_REQUIRED ACTION_: Start at the line below containing "(floats are idealised" and stop at the line containing "copies are told apart.". Repeat every line of that stretch exactly, and nothing outside it.

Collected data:
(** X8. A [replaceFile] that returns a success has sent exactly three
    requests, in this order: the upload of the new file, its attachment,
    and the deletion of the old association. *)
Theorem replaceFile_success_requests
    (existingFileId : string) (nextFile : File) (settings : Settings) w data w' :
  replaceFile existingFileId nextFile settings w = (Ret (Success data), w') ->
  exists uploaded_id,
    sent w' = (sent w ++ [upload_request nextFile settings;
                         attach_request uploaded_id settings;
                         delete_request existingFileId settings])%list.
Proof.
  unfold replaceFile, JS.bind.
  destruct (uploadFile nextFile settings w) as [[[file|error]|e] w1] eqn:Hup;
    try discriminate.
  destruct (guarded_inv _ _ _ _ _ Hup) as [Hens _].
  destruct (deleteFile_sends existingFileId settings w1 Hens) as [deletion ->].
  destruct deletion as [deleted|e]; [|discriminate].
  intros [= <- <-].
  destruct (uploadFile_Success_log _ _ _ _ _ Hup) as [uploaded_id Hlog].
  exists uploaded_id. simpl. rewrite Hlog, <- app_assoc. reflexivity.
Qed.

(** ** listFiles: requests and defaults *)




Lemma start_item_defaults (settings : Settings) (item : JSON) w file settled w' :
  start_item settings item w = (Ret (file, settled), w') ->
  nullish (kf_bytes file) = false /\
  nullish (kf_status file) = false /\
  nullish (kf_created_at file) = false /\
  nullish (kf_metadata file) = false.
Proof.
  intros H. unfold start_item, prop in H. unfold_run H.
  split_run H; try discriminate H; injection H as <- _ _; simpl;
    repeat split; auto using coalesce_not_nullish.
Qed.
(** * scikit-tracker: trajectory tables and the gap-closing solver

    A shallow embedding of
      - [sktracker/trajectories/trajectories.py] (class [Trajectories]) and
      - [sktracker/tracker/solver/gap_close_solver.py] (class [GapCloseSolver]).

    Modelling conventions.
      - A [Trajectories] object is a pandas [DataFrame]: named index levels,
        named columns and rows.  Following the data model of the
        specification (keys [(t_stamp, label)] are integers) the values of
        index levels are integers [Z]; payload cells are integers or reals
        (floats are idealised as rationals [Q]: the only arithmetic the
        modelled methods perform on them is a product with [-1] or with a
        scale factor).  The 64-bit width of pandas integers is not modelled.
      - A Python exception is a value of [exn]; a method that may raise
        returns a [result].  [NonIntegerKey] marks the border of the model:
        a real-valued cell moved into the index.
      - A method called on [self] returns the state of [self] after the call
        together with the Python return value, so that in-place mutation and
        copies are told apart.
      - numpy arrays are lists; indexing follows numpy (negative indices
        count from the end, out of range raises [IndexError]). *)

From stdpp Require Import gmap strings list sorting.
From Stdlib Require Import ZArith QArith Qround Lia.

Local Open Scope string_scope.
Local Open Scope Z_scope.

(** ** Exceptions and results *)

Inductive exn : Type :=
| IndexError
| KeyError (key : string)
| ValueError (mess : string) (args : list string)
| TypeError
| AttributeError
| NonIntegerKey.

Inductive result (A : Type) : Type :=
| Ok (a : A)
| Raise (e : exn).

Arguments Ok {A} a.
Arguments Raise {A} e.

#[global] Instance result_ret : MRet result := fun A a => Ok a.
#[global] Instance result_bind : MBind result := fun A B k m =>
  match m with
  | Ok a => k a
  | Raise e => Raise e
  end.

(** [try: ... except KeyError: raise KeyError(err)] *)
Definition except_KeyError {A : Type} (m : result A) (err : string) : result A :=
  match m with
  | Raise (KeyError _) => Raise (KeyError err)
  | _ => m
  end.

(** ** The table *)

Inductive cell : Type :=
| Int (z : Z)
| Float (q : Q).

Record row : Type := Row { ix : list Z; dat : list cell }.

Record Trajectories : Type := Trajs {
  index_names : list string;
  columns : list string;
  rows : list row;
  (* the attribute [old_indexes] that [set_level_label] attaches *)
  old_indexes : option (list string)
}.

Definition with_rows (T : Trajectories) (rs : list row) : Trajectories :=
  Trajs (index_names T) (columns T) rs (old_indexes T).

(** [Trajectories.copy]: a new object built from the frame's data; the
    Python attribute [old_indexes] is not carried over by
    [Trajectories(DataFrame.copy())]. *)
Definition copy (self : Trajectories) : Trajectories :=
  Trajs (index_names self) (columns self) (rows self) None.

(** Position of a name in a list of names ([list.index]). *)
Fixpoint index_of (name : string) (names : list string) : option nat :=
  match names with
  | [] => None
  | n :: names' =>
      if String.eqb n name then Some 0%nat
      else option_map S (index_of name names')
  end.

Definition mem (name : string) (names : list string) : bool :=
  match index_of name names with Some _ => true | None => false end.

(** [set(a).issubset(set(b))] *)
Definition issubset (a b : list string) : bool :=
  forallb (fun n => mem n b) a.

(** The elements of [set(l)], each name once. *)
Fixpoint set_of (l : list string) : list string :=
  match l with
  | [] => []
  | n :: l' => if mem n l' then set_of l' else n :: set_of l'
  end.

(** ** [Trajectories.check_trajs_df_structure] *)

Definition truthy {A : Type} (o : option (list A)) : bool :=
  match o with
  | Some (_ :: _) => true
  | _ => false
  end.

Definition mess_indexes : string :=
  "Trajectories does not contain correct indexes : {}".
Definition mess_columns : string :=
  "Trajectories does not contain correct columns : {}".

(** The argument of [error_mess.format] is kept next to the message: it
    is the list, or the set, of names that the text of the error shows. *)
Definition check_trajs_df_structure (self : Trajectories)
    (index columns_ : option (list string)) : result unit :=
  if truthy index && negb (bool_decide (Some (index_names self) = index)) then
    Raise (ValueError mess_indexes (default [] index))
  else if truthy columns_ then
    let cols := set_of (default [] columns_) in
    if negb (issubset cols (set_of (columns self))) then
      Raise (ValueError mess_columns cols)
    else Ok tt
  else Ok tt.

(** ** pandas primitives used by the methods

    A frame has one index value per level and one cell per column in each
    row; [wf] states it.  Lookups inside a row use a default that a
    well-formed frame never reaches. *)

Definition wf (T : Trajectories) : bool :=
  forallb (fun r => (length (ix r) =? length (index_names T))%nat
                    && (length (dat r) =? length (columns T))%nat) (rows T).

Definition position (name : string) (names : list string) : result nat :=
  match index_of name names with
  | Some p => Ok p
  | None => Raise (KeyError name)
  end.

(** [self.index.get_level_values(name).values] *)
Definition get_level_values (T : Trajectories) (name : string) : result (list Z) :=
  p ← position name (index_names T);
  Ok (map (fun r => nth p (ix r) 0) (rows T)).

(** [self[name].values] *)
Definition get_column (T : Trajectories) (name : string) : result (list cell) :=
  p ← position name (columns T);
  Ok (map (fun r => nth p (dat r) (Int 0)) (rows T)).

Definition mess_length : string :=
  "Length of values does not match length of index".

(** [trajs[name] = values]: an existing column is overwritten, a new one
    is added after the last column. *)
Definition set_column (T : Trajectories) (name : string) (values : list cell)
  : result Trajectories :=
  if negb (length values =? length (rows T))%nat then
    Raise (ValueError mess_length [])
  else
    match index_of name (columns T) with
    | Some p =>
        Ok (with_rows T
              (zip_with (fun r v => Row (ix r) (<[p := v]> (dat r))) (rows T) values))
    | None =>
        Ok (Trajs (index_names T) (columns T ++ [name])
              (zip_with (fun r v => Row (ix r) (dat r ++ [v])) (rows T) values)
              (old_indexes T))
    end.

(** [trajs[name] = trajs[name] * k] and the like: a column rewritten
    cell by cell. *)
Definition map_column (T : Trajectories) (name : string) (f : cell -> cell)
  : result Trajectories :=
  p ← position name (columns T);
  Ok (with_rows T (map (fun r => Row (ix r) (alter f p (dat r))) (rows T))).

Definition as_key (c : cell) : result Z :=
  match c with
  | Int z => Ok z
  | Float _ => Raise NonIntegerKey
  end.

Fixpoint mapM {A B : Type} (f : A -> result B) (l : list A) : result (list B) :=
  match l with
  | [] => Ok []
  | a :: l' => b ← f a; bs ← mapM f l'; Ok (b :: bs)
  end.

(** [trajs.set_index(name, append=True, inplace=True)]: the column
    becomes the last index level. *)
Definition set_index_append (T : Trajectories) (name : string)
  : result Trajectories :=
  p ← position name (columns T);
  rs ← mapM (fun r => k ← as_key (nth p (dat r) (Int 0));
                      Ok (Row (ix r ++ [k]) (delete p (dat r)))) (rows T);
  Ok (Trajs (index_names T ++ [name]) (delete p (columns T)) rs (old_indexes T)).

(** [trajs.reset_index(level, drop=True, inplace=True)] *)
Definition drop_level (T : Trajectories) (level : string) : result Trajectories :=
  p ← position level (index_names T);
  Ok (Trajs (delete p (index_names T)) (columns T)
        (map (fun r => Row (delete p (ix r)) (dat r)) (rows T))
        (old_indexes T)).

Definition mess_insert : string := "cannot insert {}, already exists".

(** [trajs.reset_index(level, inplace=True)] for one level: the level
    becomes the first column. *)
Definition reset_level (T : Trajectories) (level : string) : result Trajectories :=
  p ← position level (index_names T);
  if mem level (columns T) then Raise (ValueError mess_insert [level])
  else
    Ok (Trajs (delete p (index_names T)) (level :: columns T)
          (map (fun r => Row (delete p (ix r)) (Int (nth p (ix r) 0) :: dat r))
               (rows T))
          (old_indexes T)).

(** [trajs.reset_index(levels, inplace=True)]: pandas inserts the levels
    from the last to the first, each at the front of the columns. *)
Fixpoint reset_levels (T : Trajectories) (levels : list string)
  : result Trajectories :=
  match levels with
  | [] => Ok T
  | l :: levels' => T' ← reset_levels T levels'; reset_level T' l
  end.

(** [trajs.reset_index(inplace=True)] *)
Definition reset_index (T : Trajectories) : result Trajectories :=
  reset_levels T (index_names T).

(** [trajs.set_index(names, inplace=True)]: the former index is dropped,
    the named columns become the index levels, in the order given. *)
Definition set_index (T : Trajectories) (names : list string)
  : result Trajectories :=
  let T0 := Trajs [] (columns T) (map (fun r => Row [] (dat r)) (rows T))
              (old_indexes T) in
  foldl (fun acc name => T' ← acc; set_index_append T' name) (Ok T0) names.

--

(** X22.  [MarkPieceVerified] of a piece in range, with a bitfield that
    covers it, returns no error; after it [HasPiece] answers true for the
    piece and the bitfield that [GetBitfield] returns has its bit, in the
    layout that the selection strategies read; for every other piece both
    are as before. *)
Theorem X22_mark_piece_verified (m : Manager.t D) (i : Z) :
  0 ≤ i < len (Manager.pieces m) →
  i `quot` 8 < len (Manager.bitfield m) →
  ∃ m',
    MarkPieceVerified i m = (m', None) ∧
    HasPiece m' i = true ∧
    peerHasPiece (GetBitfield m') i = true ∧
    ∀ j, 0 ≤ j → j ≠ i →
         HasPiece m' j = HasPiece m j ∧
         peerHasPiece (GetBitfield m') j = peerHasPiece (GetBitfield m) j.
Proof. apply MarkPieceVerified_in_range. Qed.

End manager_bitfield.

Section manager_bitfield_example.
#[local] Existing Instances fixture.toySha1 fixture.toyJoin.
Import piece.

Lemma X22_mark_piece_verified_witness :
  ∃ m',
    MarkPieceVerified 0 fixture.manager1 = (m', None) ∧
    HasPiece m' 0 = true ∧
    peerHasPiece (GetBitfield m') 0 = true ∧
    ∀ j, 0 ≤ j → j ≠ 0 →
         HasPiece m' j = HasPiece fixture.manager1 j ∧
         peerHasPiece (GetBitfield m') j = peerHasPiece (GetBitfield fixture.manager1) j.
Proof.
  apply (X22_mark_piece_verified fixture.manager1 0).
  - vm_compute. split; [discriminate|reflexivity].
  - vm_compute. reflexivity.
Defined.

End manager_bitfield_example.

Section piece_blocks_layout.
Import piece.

_RESULT OF THE TASK_:
        (floats are idealised as rationals [Q]: the only arithmetic the
        modelled methods perform on them is a product with [-1] or with a
        scale factor).  The 64-bit width of pandas integers is not modelled.
      - A Python exception is a value of [exn]; a method that may raise
        returns a [result].  [NonIntegerKey] marks the border of the model:
        a real-valued cell moved into the index.
      - A method called on [self] returns the state of [self] after the call
        together with the Python return value, so that in-place mutation and
        copies are told apart.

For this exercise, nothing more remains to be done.